De part et d’autre de la rue centrale interminable, quelques commerces, des auberges accueillant les routiers fatigués, des maisons en briques, dans un alignement monotone.
Sur le pas d’une de ces portes, un individu sur une chaise roulante observe passivement le flot ininterrompu des véhicules cornant à tout rompre.
Un rituel que j’imagine répété chaque jour aux habituelles migrations.
La silhouette ressemble à l’un de ces vieux matelots cloués au port, privés de pêche à l’heure des marées.
L’ombre, du fond de son exil me scrute ; sans doute mon accoutrement de randonneur, à l’heure presque méridienne, l’intrigue …

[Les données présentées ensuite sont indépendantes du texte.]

(* ===== verification/Ranges.v ===== *)
(** * utils.zig: addresses, CIDR ranges and port lists

    How the command line's text becomes what is scanned: dotted addresses,
    "<ip>/<prefix>", the hosts of a subnet, "first-last" port lists.  Text is
    a list of byte values.  A Zig error is [inl]; [None] in [option] is
    illegal behaviour (an overflow).  [room] says which of a list's
    allocations succeed. *)
From S2P Require Import Prelude Words Decimal Subnets.
Open Scope Z_scope.

Inductive zig_error :=
| InvalidIpAddress | InvalidCidr | InvalidPrefixLength | InvalidPortRange
| InvalidCharacter | Overflow | OutOfMemory.

#[export] Instance zig_ret : MRet (sum zig_error) := λ A, inr.
#[export] Instance zig_bind : MBind (sum zig_error) := λ A B k m,
  match m with inl e => inl e | inr a => k a end.

(** try on an optional of the model: the code's only error there *)
Definition or_error {A} (e : zig_error) (m : option A) : zig_error + A :=
  match m with Some a => inr a | None => inl e end.

Record Network := Net { address : ip4; prefix_len : Z }.
Record IpRange := Range { range_start : ip4; range_end : ip4 }.

(** ** Addresses in text *)

Definition DOT : Z := 46.
Definition SLASH : Z := 47.

(** The while loop over the text, with ip_bytes[0..byte_index]. *)
Fixpoint ip_loop (s ip_bytes : list Z) (byte : Z) (has_digits : bool) : option ip4 :=
  match s with
  | [] =>
    if negb (length ip_bytes =? 3)%nat || negb has_digits then None
    else ip_of_bytes (ip_bytes ++ [byte])
  | char :: s =>
    if char =? DOT then
      if (4 <=? length ip_bytes)%nat || negb has_digits then None
      else ip_loop s (ip_bytes ++ [byte]) 0 false
    else if (char <? 48) || (char >? 57) then None
    else
      let digit := char - 48 in
      if byte >? (255 - digit) / 10 then None
      else ip_loop s ip_bytes (byte * 10 + digit) true
  end.

Definition ipStringToBytes (ip_string : list Z) : zig_error + ip4 :=
  or_error InvalidIpAddress (ip_loop ip_string [] 0 false).

(** std.mem.print with "{d}.{d}.{d}.{d}" *)
Definition formatIp (ip : ip4) : list Z :=
  fmt_u (ip_a ip) ++ [DOT] ++ fmt_u (ip_b ip) ++ [DOT] ++ fmt_u (ip_c ip) ++ [DOT] ++ fmt_u (ip_d ip).

(** ** CIDR *)

(** The pieces std.mem.splitScalar hands out. *)
Fixpoint split_scalar (c : Z) (s : list Z) : list (list Z) :=
  match s with
  | [] => [[]]
  | x :: s =>
    if x =? c then [] :: split_scalar c s
    else match split_scalar c s with
         | p :: ps => (x :: p) :: ps
         | [] => [[x]]
         end
  end.

(** std.fmt.charToDigit *)
Definition char_to_digit (c base : Z) : option Z :=
  let value :=
    if (48 <=? c) && (c <=? 57) then Some (c - 48)
    else if (65 <=? c) && (c <=? 90) then Some (c - 65 + 10)
    else if (97 <=? c) && (c <=? 122) then Some (c - 97 + 10)
    else None in
  v ← value;
  if v >=? base then None else Some v.

(** std.fmt.parseInt(u8, ...): the digits after the sign; '_' separates. *)
Fixpoint parse_digits (neg : bool) (base : Z) (buf : list Z) (acc : Z) : zig_error + Z :=
  match buf with
  | [] => mret acc
  | c :: buf =>
    if c =? 95 then parse_digits neg base buf acc
    else
      digit ← or_error InvalidCharacter (char_to_digit c base);
      if negb (acc =? 0) then
        acc ← or_error Overflow (zu8 (acc * base));
        acc ← or_error Overflow (zu8 (if neg then acc - digit else acc + digit));
        parse_digits neg base buf acc
      else
        acc ← or_error Overflow (zu8 (if neg then - digit else acc + digit));
        parse_digits neg base buf acc
  end.

Definition parse_signed (neg : bool) (base : Z) (buf : list Z) : zig_error + Z :=
  match buf with
  | [] => inl InvalidCharacter
  | c :: _ =>
    if (c =? 95) || bool_decide (last buf = Some 95) then inl InvalidCharacter
    else parse_digits neg base buf 0
  end.

Definition parseInt_u8 (buf : list Z) (base : Z) : zig_error + Z :=
  match buf with
  | [] => inl InvalidCharacter
  | c :: rest =>
    if c =? 43 then parse_signed false base rest
    else if c =? 45 then parse_signed true base rest
    else parse_signed false base buf
  end.

Definition parseCidr (cidr : list Z) : zig_error + Network :=
  match split_scalar SLASH cidr with
  | [ip_str; prefix_str] =>
    address ← ipStringToBytes ip_str;
    prefix_len ← parseInt_u8 prefix_str 10;
    if prefix_len >? 32 then inl InvalidPrefixLength else mret (Net address prefix_len)
  | _ => inl InvalidCidr
  end.

(** ** Ranges *)

(** The shift drops what leaves the word; its amount is a u5. *)
Definition computeMask (prefix_len : Z) : option Z :=
  if prefix_len =? 0 then Some 0
  else if prefix_len =? 32 then Some 4294967295
  else amount ← fits 32 (32 - prefix_len); Some (u32 (Z.shiftl 4294967295 amount)).

Definition ipToU32 (ip : ip4) : Z :=
  Z.lor (Z.lor (Z.lor (Z.shiftl (ip_a ip) 24) (Z.shiftl (ip_b ip) 16)) (Z.shiftl (ip_c ip) 8)) (ip_d ip).

Definition u32ToIp (value : Z) : ip4 :=
  IP (u8 (Z.land (Z.shiftr value 24) 255)) (u8 (Z.land (Z.shiftr value 16) 255))
    (u8 (Z.land (Z.shiftr value 8) 255)) (u8 (Z.land value 255)).

Definition getIpRange (network : Network) : option IpRange :=
  mask ← computeMask (prefix_len network);
  let start_ip := Z.land (ipToU32 (address network)) mask in
  let end_ip := Z.lor start_ip (u32 (Z.lnot mask)) in
  Some (Range (u32ToIp start_ip) (u32ToIp end_ip)).

(** The bytes from the last back to the first, as the loops walk them. *)
Definition back (ip : ip4) : list Z := [ip_d ip; ip_c ip; ip_b ip; ip_a ip].
Definition of_back (bs : list Z) (ip : ip4) : ip4 :=
  match bs with [d; c; b; a] => IP a b c d | _ => ip end.

(** ip[i] +%= 1; stop unless it wrapped to 0 *)
Fixpoint increment_bytes (bs : list Z) : list Z :=
  match bs with
  | [] => []
  | b :: bs => if u8 (b + 1) =? 0 then u8 (b + 1) :: increment_bytes bs else u8 (b + 1) :: bs
  end.

Definition incrementIP (ip : ip4) : ip4 := of_back (increment_bytes (back ip)) ip.

(** ip[i] -%= 1; stop unless it was 0 *)
Fixpoint decrement_bytes (bs : list Z) : list Z :=
  match bs with
  | [] => []
  | b :: bs => if b =? 0 then u8 (b - 1) :: decrement_bytes bs else u8 (b - 1) :: bs
  end.

Definition decrementIP (ip : ip4) : ip4 := of_back (decrement_bytes (back ip)) ip.

(** while (true) append, stop at last_ip, increment; [None] is out of fuel *)
Fixpoint collect (fuel : nat) (room : nat → bool) (ips : list ip4) (ip last_ip : ip4)
    : option (zig_error + list ip4) :=
  match fuel with
  | O => None
  | S fuel =>
    if negb (room (length ips)) then Some (inl OutOfMemory)
    else if bool_decide (ip = last_ip) then Some (inr (ips ++ [ip]))
    else collect fuel room (ips ++ [ip]) (incrementIP ip) last_ip
  end.

Definition collectIps (fuel : nat) (room : nat → bool) (first_ip last_ip : ip4)
    : option (zig_error + list ip4) :=
  collect fuel room [] first_ip last_ip.

Definition usableHosts (network : Network) (range : IpRange) : IpRange :=
  if prefix_len network >=? 31 then range
  else Range (incrementIP (range_start range)) (decrementIP (range_end range)).

Definition ipInRange (ip first last : ip4) : bool :=
  let value := ipToU32 ip in
  (value >=? ipToU32 first) && (value <=? ipToU32 last).

(** ** Port lists *)

Fixpoint split_loop (room : nat → bool) (delimiter : Z) (string array : list Z) (number : Z)
    (has_digits : bool) : zig_error + list Z :=
  match string with
  | [] =>
    if negb has_digits then inl InvalidPortRange
    else if negb (room (length array)) then inl OutOfMemory
    else if negb (room (S (length array))) then inl OutOfMemory
    else mret (array ++ [number])
  | char :: string =>
    if char =? delimiter then
      if negb has_digits then inl InvalidPortRange
      else if negb (room (length array)) then inl OutOfMemory
      else split_loop room delimiter string (array ++ [number]) 0 false
    else if (char <? 48) || (char >? 57) then inl InvalidPortRange
    else
      let digit := char - 48 in
      if number >? (65535 - digit) / 10 then inl InvalidPortRange
      else
        let number := number * 10 + digit in
        if number =? 0 then inl InvalidPortRange
        else split_loop room delimiter string array number true
  end.

Definition splitStringToIntArray (room : nat → bool) (string : list Z) (delimiter : Z) : zig_error + list Z :=
  split_loop room delimiter string [] 0 false.

(** ** What text denotes *)

(** Pieces with a separator between. *)
Fixpoint join (c : Z) (ts : list (list Z)) : list Z :=
  match ts with
  | [] => []
  | [t] => t
  | t :: ts => t ++ c :: join c ts
  end.

Lemma join_cons c t ts : ts ≠ [] → join c (t :: ts) = t ++ c :: join c ts.
Proof. by destruct ts. Qed.

(** A decimal of one address byte: digits of a value up to 255. *)
Definition octet (t : list Z) : Prop := t ≠ [] ∧ digits t ∧ digits_value t <= 255.

Lemma ip_of_bytes_some bs ip : ip_of_bytes bs = Some ip → ip_bytes ip = bs.
Proof. destruct bs as [|? [|? [|? [|? [|]]]]]; simpl; intros; by simplify_eq. Qed.

Lemma is_digit_test char : (char <? 48) || (char >? 57) = false ↔ is_digit char.
Proof. unfold is_digit. rewrite Z.gtb_ltb, orb_false_iff, !Z.ltb_ge. lia. Qed.

Lemma digit_guard n d bound :
  0 <= d <= 9 → 0 <= n → 9 <= bound → (n >? (bound - d) / 10) = false ↔ n * 10 + d <= bound.
Proof.
  intros Hd Hn Hb. rewrite Z.gtb_ltb, Z.ltb_ge.
  pose proof (Z.div_mod (bound - d) 10). pose proof (Z.mod_pos_bound (bound - d) 10). lia.
Qed.

Lemma ip_loop_sound s : ∀ done cur ip,
  digits cur → digits_value cur <= 255 →
  ip_loop s done (digits_value cur) (bool_decide (cur ≠ [])) = Some ip →
  ∃ ts, ts ≠ [] ∧ cur ++ s = join DOT ts ∧ Forall octet ts ∧ ip_bytes ip = done ++ map digits_value ts.
Proof.
  induction s as [|char s IH]; intros done cur ip Hcur Hv Hr; cbn [ip_loop] in Hr.
  - destruct (_ || _) eqn:Hg; [done|]. apply orb_false_iff in Hg as [_ Hhas].
    apply negb_false_iff, bool_decide_eq_true in Hhas. apply ip_of_bytes_some in Hr.
    exists [cur]. rewrite app_nil_r. split; [done|]. split; [done|]. split; [|done]. by repeat constructor.
  - destruct (char =? DOT) eqn:Hdot; to_prop.
    + subst. destruct (_ || _) eqn:Hg; [done|]. apply orb_false_iff in Hg as [_ Hhas].
      apply negb_false_iff, bool_decide_eq_true in Hhas.
      destruct (IH (done ++ [digits_value cur]) [] ip) as (ts & Hts & Hj & Hoct & Hip);
        [constructor|done|exact Hr|].
      exists (cur :: ts). rewrite join_cons by done. rewrite <- Hj, Hip. split; [done|]. split; [done|].
      split; [by constructor|]. by rewrite <- app_assoc.
    + destruct ((char <? 48) || _) eqn:Hd; [done|]. apply is_digit_test in Hd.
      destruct (_ >? _) eqn:Hg; [done|]. unfold is_digit in Hd.
      apply digit_guard in Hg; [|lia|by apply digits_value_pos|lia].
      destruct (IH done (cur ++ [char]) ip) as (ts & Hts & Hj & Hrest);
        [by apply Forall_app; split; [|apply Forall_singleton]|rewrite digits_value_snoc; lia| |].
      { rewrite digits_value_snoc, bool_decide_true; [done|]. by destruct cur. }
      exists ts. split; [done|]. split; [|done]. by rewrite <- Hj, <- app_assoc.
Qed.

Qu’allait-t-il faire dans cette galère ? pour aller où ? dans quel but ?
Je me sens suspect tout à coup, fripon pris en flagrant délit d’excentricité dans cette ville sans charme apparent, à l’écart des circuits pittoresques.
Il y a plus d’un siècle déjà, un jeune errant, malingre, tout droit sorti des brumes d’Ecosse débarque à Origny. Robert-Louis Stevenson et William Simpson effectuent un périple d’Anvers à Compiègne, sur les canaux et les rivières du nord. Les deux compères dans leurs canots à voile, " l’Aréthuse et la Cigarette" gratifient les riverains d’un spectacle insolite.
Leur vagabondage est rythmé par les passages aux écluses et les étapes dans de modestes auberges de province. Au fil de l’eau, des paysages au charme hollandais, livrés à la contemplation du futur auteur de l’Ile au Trésor et de son ami.
Mais, au-dessus de la ligne d’horizon, des nuages de mauvais augures s’amoncellent. Un "temps de chien" vient bientôt troubler la "Partie de Campagne" .
"Les pluies incessantes avaient grossi la rivière. De Vadencourt jusqu’à Origny, elle se mit à courir à une vitesse de plus en plus accélérée, reprenant du cœur à chaque mile et se hâtant comme si elle sentait déjà la mer …"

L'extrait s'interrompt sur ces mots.